16. Slip in Single Crystals
The minimum stress necessary to introduce yielding occurs when a single crystal is oriented (φ = λ = 45°):
σy = 2τcrss

17. Example
Consider a single crystal of BCC iron oriented such that a tensile stress is applied along a [010] direction
Compute the resolved shear stress along a (110) plane and in a [Ī I I] direction when a tensile stress of 52 MPa is applied.
If slip occurs on (110) plane and in [Ī I I] direction, and the critical resolved shear stress is 30 Mpa, calculate the magnitude of applied tensile stress necessary to initiate yielding.
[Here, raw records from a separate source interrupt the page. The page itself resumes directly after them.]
(* ===== verification/SdkSession.v ===== *)
(** * A session through the C++ binding

    A program as the binding's users write it (src/sdk/cpp): a Trainer is fed and
    trains a Dict, the Dict is saved to a file and loaded into a second one, two
    Contexts are created and messages travel from one to the other.  The program
    is executed with its handles and its heap; its replies are derived from the
    specification of SdkSpec.v. *)

From Stdlib Require Import String.
From stdpp Require Import prelude gmap strings.
From Stdlib Require Import ZArith Lia.
From S2P Require Import Prelude Lzp Simd Header Ctx Dict Train Training Heap Decompress Compress Packets Sync Session Safety Progress Transport Deploy Platform Sdk SdkOwners SdkSpec SdkMemory.

Local Open Scope Z_scope.

(** ** Programs that go through *)
Definition goes (O : objects) (prog : list (sdk_env * op)) (rs : list (option reply)) (O' : objects) : Prop :=
  fine O prog /\ spec_run prog O = Ok (rs, O').

Lemma goes_nil O : goes O [] [] O.
Proof. done. Qed.

Lemma goes_next e o O O1 O' r prog rs : op_fine O o -> spec e o O = Ok (r, O1) -> goes O1 prog rs O' -> goes O ((e, o) :: prog) (r :: rs) O'.
Proof. intros Ho E [Hf Hs]. split; [by eapply fine_next|]. cbn [spec_run]. rewrite E. mstep. rewrite Hs. by mstep. Qed.

Lemma goes_app O O1 O' p1 p2 rs1 rs2 : goes O p1 rs1 O1 -> goes O1 p2 rs2 O' -> goes O (p1 ++ p2) (rs1 ++ rs2) O'.
Proof.
  revert O rs1. induction p1 as [|[e o] p1 IH]; intros O rs1 [Hf Hs] H2; cbn [spec_run] in Hs; [injection Hs as <- ->; done|].
  destruct Hf as [Ho Hn]. apply bind_Ok in Hs as ([r O2] & E & Hs). apply bind_Ok in Hs as ([rs O3] & Hs & [= <- ->]).
  cbn [app]. eapply goes_next; [done|exact E|]. apply IH; [|done]. split; [by eapply Hn|done].
Qed.

(** ** Saved files can be loaded *)
Lemma load_more mem b d : netc_dict_load mem (Some b) false = Ok d -> netc_dict_load mem_ok (Some b) false = Ok d.
Proof.
  rewrite !load_split. intros H. apply bind_Ok in H as ([[v f] ck] & -> & H). mstep. case_if_in H; [done|]. cbn [mem_ok negb].
  apply bind_Ok in H as ([[[[[id m] c] ts] bg] cur] & -> & H). mstep. case_if_in H; [|done]. unfold get_lzp in *.
  destruct (get_u32 cur) as [[n cur']| |]; rewrite ?bind_Ok_l in *; [|done..]. destruct (NETC_LZP_HT_SIZE <? n); [done|]. by case_if_in H.
Qed.

Lemma saved_trusted d : dict_good d ->
  exists blob, (forall mem, mem 0%nat = true -> netc_dict_save mem (Some d) false = Ok blob) /\ trusted blob /\ 0 < zlen blob /\
    forall mem, mem 0%nat = true -> mem 1%nat = true -> netc_dict_load mem (Some blob) false = Ok d.
Proof.
  intros (Hwf & Hck & Hok & Hfu). destruct (load_saved d [] Hwf Hck) as (blob & Hs & Hl & Hb & Hd). rewrite app_nil_r in Hd. exists blob.
  split; [done|]. split; [|split; [rewrite Hl; eapply Z.lt_le_trans; [|apply blob_size_min]; done|done]].
  split; [done|]. intros mem d' H%load_more. rewrite (Hd mem_ok eq_refl eq_refl) in H. by injection H as <-.
Qed.

(** ** The program *)

(** An environment in which nothing fails. *)
Definition able (cpu : simd_caps) : sdk_env := Env cpu mem_ok (fun _ => true) (fun _ => true) (fun n => n) (fun n => n) (fun n => n).

Definition setup (samples : list (list Z)) (mid : Z) (path : string) (mode : Mode) (lvl flags : Z) : list op :=
  [TrainerNew 0; TrainerAddAll 0 samples; DictNew 0; TrainerTrain 0 mid 0; DictSaveFile 0 path;
   DictNew 1; DictLoadFile 1 path; CtxNew 0 0 mode lvl flags; CtxNew 1 1 mode lvl flags].
Definition exchange (mp : list Z * list Z) : list op := [CtxCompress 0 (Range (fst mp)) []; CtxDecompress 1 (Range (snd mp)) []].
Definition teardown : list op := [CtxDrop 0; CtxDrop 1; DictDrop 0; DictDrop 1; TrainerDrop 0].

Definition session (cpu : simd_caps) (samples : list (list Z)) (mid : Z) (path : string) (mode : Mode) (lvl flags : Z) (mps : list (list Z * list Z))
  : list (sdk_env * op) :=
  map (pair (able cpu)) (setup samples mid path mode lvl flags) ++ map (pair (able cpu)) (mps ≫= exchange) ++ map (pair (able cpu)) teardown.

(** What it answers. *)
Definition setup_replies : list (option reply) :=
  map Some [Done; Done; Done; Code R_OK; Code R_OK; Done; Code R_OK; Done; Done].
Definition exchange_replies (mp : list Z * list Z) : list (option reply) := [Some (Data R_OK (snd mp)); Some (Data R_OK (fst mp))].

(** Messages that travel. *)
Definition sendable (m : list Z) : Prop := bytes m /\ zlen m <= NETC_MAX_PACKET_SIZE /\ (zlen m < 256 \/ Z.odd (zlen m) = false).

Section Session.
Context (cpu : simd_caps).
Local Abbreviation env := (able cpu).

Lemma able_extends v n : extends env v n = true.
Proof. apply orb_true_r. Qed.

Lemma spec_compress_ok O k c m dst c' pkt :
  o_ctxs O !! k = Some (Some c) ->
  netc_compress (Some c) (Some m) (Some (zlen (extended dst (netc_compress_bound (zlen m))))) false = Ok (c', Ok pkt) ->
  spec env (CtxCompress k (Range m) dst) O = Ok (Some (Data R_OK pkt), set_ctx O k (Some c')).
Proof.
  intros Hk Hc. cbn [spec]. unfold spec_compress, held. rewrite Hk, bind_Ok_l. cbv zeta. rewrite able_extends. cbn [negb span_ptr span_size].
  by rewrite Hc.
Qed.

Lemma spec_decompress_ok O k c pkt dst c' m :
  o_ctxs O !! k = Some (Some c) ->
  netc_decompress (Some c) (Some pkt) (Some (extended dst NETC_MAX_PACKET_SIZE)) false = Ok (c', m) ->
  spec env (CtxDecompress k (Range pkt) dst) O = Ok (Some (Data R_OK m), set_ctx O k (Some c')).
Proof.
  intros Hk Hc. cbn [spec]. unfold spec_decompress, held. rewrite Hk, bind_Ok_l. rewrite able_extends. cbn [negb span_ptr]. by rewrite Hc.
Qed.

(** Two dictionaries and two contexts in scope. *)
Definition talking (d : netc_dict_t) (c c' : netc_ctx_t) (T : gmap nat (list (list Z))) (F : gmap string (list Z)) : objects :=
  Objs {[0%nat := Some d; 1%nat := Some d]} {[0%nat := Some c; 1%nat := Some c']} T F 0.

Lemma exchange_goes d c c' T F m :
  link c c' -> sendable m ->
  exists pkt c1 c1', goes (talking d c c' T F) (map (pair env) (exchange (m, pkt))) (exchange_replies (m, pkt)) (talking d c1 c1' T F) /\
    zlen pkt <= netc_compress_bound (zlen m) /\ link c1 c1'.
Proof.
  intros Hl (Hb & Hm & Ho). set (cap := zlen (extended [] (netc_compress_bound (zlen m)))). set (dst := extended [] NETC_MAX_PACKET_SIZE).
  destruct (link_step c c' m cap dst Hl) as (c1 & pkt & c1' & Hc & Hd & Hlen & Hl1 & _).
  { unfold carried, message_ok, cap, dst. rewrite !extended_length. split; [|lia]. split; [done|]. split; [|done]. cbn [length]. lia. }
  exists pkt, c1, c1'. split; [|done].
  assert (o_ctxs (set_ctx (talking d c c' T F) 0 (Some c1)) !! 1%nat = Some (Some c')) as H1 by reflexivity.
  eapply goes_next; [split; [by eexists|intros bs [= <-]; exact Hb]|by eapply (spec_compress_ok _ 0 c)|].
  eapply goes_next; [|by eapply (spec_decompress_ok _ 1 c')|apply goes_nil].
  split; [by eexists|]. split; [constructor|]. intros bs [= <-] c2 H2. rewrite H1 in H2. injection H2 as <-. right. exists c1', m.
  split; [exact Hd|]. split; [apply Hl1|done].
Qed.

Lemma talk_goes d c c' T F msgs :
  link c c' -> Forall sendable msgs ->
  exists pkts c1 c1', length pkts = length msgs /\
    goes (talking d c c' T F) (map (pair env) (zip msgs pkts ≫= exchange)) (zip msgs pkts ≫= exchange_replies) (talking d c1 c1' T F) /\
    Forall2 (fun m pkt => zlen pkt <= netc_compress_bound (zlen m)) msgs pkts.
Proof.
  intros Hl Hm. revert c c' Hl. induction Hm as [|m msgs Hm _ IH]; intros c c' Hl; [by exists [], c, c'|].
  destruct (exchange_goes d c c' T F m Hl Hm) as (pkt & c1 & c1' & Hg & Hlen & Hl1). destruct (IH c1 c1' Hl1) as (pkts & c2 & c2' & Hn & Hg2 & Hf).
  exists (pkt :: pkts), c2, c2'. split; [cbn [length]; lia|]. split; [|by constructor]. exact (goes_app _ _ _ _ _ _ _ Hg Hg2).
Qed.

Lemma teardown_goes d c c' T F : is_Some (T !! 0%nat) -> goes (talking d c c' T F) (map (pair env) teardown) (replicate 5 (Some Done)) (Objs ∅ ∅ (delete 0%nat T) F 0).
Proof.
  intros [t Ht]. eapply (goes_next _ _ _ (Objs {[0%nat := Some d; 1%nat := Some d]} {[1%nat := Some c']} T F 0)); [by eexists|done|].
  eapply (goes_next _ _ _ (Objs {[0%nat := Some d; 1%nat := Some d]} ∅ T F 0)); [by eexists|done|].
  eapply (goes_next _ _ _ (Objs {[1%nat := Some d]} ∅ T F 0)); [by apply no_ctx_detached; [eexists|]|done|].
  eapply (goes_next _ _ _ (Objs ∅ ∅ T F 0)); [by apply no_ctx_detached; [eexists|]|done|].
  eapply goes_next; [by exists t|cbn [spec]; unfold held; cbn [o_trainers]; rewrite Ht; done|apply goes_nil].
Qed.

(** The samples a trainer keeps. *)
Definition kept (samples : list (list Z)) : list (list Z) := filter (fun p => p <> []) samples.

Lemma spec_add_all i c pkts : spec_add env i c pkts = (true, c ++ kept pkts).
Proof.
  revert i c. induction pkts as [|p pkts IH]; intros i c; cbn [spec_add]; [by rewrite app_nil_r|]. unfold kept. rewrite filter_cons.
  destruct p as [|b p]; [by rewrite IH|]. destruct (Z.eqb_spec (zlen (b :: p)) 0) as [H|_]; [cbn [length] in H; lia|].
  cbn [able e_vec]. rewrite IH, <- app_assoc. rewrite decide_True by done. done.
Qed.

Lemma kept_ok samples : Forall bytes samples -> zlen samples < 2 ^ 32 -> packets_ok (map Some (kept samples)).
Proof.
  intros Hb Hn. split.
  - rewrite length_map. pose proof (length_filter (fun p : list Z => p <> []) samples). unfold kept. lia.
  - intros pkt (q & [= <-] & Hq)%list_elem_of_fmap. apply list_elem_of_filter in Hq as [_ Hq]. by apply (proj1 (Forall_forall _ _) Hb).
Qed.

Lemma spec_adds_ok O t c pkts :
  o_trainers O !! t = Some c -> spec env (TrainerAddAll t pkts) O = Ok (Some Done, set_trainer O t (c ++ kept pkts)).
Proof. intros Ht. cbn [spec]. unfold spec_adds, held. rewrite Ht, bind_Ok_l. cbv zeta. by rewrite spec_add_all. Qed.

Lemma spec_train_ok O t c mid x d :
  o_trainers O !! t = Some c -> c <> [] -> netc_dict_train cpu mem_ok false false (map Some c) mid false = Ok d ->
  spec env (TrainerTrain t mid x) O = Ok (Some (Code R_OK), set_dict O x (Some d)).
Proof.
  intros Ht Hne Hd. cbn [spec]. unfold held. rewrite Ht, bind_Ok_l. unfold spec_train. destruct (Z.eqb_spec (zlen c) 0) as [H|_]; [destruct c; done|].
  cbn [able e_vec andb negb e_cpu e_mem]. by rewrite Hd.
Qed.

Lemma spec_save_file_ok O x path d blob :
  o_dicts O !! x = Some (Some d) -> netc_dict_save mem_ok (Some d) false = Ok blob ->
  spec env (DictSaveFile x path) O = Ok (Some (Code R_OK), set_file O path blob).
Proof.
  intros Hx Hs. cbn [spec]. unfold held. rewrite Hx, bind_Ok_l. unfold spec_save_file, spec_save. cbn [able e_mem]. rewrite Hs, bind_Ok_l.
  cbn [able e_vec orb e_open negb e_write e_flush]. by rewrite Z.min_id, Nat2Z.id, take_ge, Z.eqb_refl.
Qed.

Lemma spec_load_file_ok O x path blob d :
  o_files O !! path = Some blob -> 0 < zlen blob -> netc_dict_load mem_ok (Some blob) false = Ok d ->
  spec env (DictLoadFile x path) O = Ok (Some (Code R_OK), set_dict O x (Some d)).
Proof.
  intros Hf Hpos Hl. cbn [spec]. unfold spec_load_file. cbn [able e_open]. rewrite Hf. destruct (Z.leb_spec (zlen blob) 0); [lia|].
  cbn [able e_vec negb e_read]. rewrite Z.eqb_refl. unfold spec_load. cbn [negb able e_mem]. by rewrite Hl.
Qed.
18. Plastic Deformation of Polycrystalline Materials
Random crystallographic orientations or numerous grains causes the variation of slip from one grain to another
Dislocation motion occurs along the slip system that has the most favorable orientation

19. Plastic Deformation of Polycrystalline Materials
During deformation, mechanical integrity and coherency are maintained along the grain boundaries (grain boundaries do not come apart)
Individuals grains are constrained by neighboring grains
Grains have approximately the same dimension in all directions
Grains become elongated in direction of tensile force

20. Plastic Deformation of Polycrystalline Materials
Polycrystalline metals are stronger than their single-crystal equivalents
Even though a single grain may be favorably oriented with the applied stress for slip, cannot deform until adjacent and less favorably oriented grains slip

21. Mechanisms of Strengthening in Metals
Materials engineers have to design alloys with high strengths, ductility and toughness.
Several hardening techniques are at the disposal of an engineer
The ability of a metal to plastically deform depends on the ability of dislocations to move

22. Mechanisms of Strengthening in Metals
Reducing the mobility of dislocations (limiting plastic deformation) enhances mechanical strength
Restricting or hindering dislocation motion renders a material harder and stronger

23. Strengthening by Grain Size Reduction
Since two grains are of different orientations, a dislocation passing into grain B will have to change its direction of motion (more difficult as # of crystals increases)
The atomic disorder within a grain boundary region will result in a discontinuity of slip planes from one grain into another

24. Homework
Chapter 6
6.15, 6.16, 6.19, 6.27, 6.28, 6.43
Due this Friday to my mailbox
You can also turn it in this Thursday.